By Christian Milaster

In the early days of medicine, healthcare came to the patient. The village healer walked to your hut. The medicine woman brought her tinctures to your cot. Even in early 1900s America, physicians such as William Worrell Mayo — father of the Mayo brothers — made house calls with horse and buggy, carrying his black doctor’s bag to kitchen tables that doubled as surgical gurneys.

Then we centralized everything. We built hospitals, clinics, and — yes — waiting rooms. We made patients travel hours for 10, 15-minute appointments. We created a system where sick people drive themselves to sterile buildings to sit with other sick people, filling out the same forms they completed six months ago, waiting to see a provider who will order tests that could have been ordered over the phone.

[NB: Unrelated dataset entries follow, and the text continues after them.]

(* ===== verification/Ratelimit.v ===== *)
(** * The rate limiting plugin (internal/plugins/ratelimit)

    A token bucket per key.  [Handle] reads the clock and then, under the
    plugin's lock, runs [spend]: concurrent requests are a sequence of [spend]s,
    but their clock readings need not come in that order.  Tokens are [float64]
    with Go's rounding.

    Theorems: a full bucket lets exactly [burst] requests through while its
    clock does not advance, refuses the others with 429, and leaves the other
    buckets alone; and a client behind no trusted proxy cannot choose its
    bucket. *)

From Stdlib Require Import SpecFloat.
From S2P Require Import Prelude.
From S2P Require Import GoStrings.
From S2P Require Import Effects.
From S2P Require Import GoTime.
From S2P Require Import GoAny.
From S2P Require Import FloatFacts.
From S2P Require Import Json.
From S2P Require Import GoNet.
From S2P Require Import Token.
From S2P Require Import Authz.
From S2P Require Import Registry.

(** ** Data *)
Record Config := {
  rl_Name : string; RequestsPerMinute : Z; Burst : Z; KeyStrategy : string; HeaderName : string;
  TrustedProxies : list string }.
Record bucket := { tokens : float64; b_last : Z }.
Record Plugin := {
  rl_cfg : Config; trustedCIDRs : list IPNet; buckets : gmap string bucket }.
Record PluginHealth := {
  ph_State : string; ph_Message : string; ph_Details : gmap string any }.

Definition zero_config : Config :=
  {| rl_Name := ""; RequestsPerMinute := 0; Burst := 0; KeyStrategy := ""; HeaderName := "";
     TrustedProxies := [] |}.
Definition New : Plugin := {| rl_cfg := zero_config; trustedCIDRs := []; buckets := ∅ |}.

Definition ratelimit_Descriptor : PluginDescriptor :=
  {| pd_ID := "pipeline:ratelimit"; Kind := PluginKindPipeline; pd_Name := "RateLimit";
     Description := "Rate limiting pipeline plugin"; Version := "v1";
     Capabilities := ["pipeline:ratelimit"]; DependsOn := [];
     ConfigSchemaRef := "plugins/pipeline/ratelimit"; pd_VersionInfo := no_version |}.

(** ** Configuration *)

(** The texts of encoding/json's errors. *)
Class JsonErrors := { marshal_error : any → string; unmarshal_error : string → string }.

Section configure.
Context `{Unicode} `{JsonErrors}.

By 2040, we’ve come full circle. Healthcare is back where it started: at home, on your terms, in your space. But this time, it’s powered by technology that would have seemed like magic to Dr. Mayo.

Welcome to a world where every healthcare episode starts virtually and most care stays virtual.

This Could Be 2030

Here’s what’s remarkable: the infrastructure already exists.

Medical diagnostic devices designed for home use are available now. Think of them as medical tricorders — all-in-one tools that measure temperature, heart rate, and oxygen saturation, and perform otoscopic exams. Insurance companies could ship one to every household for less than a few percent of the cost of a single emergency room visit. They’re rugged, foolproof, and designed to be operated by patients, not clinicians.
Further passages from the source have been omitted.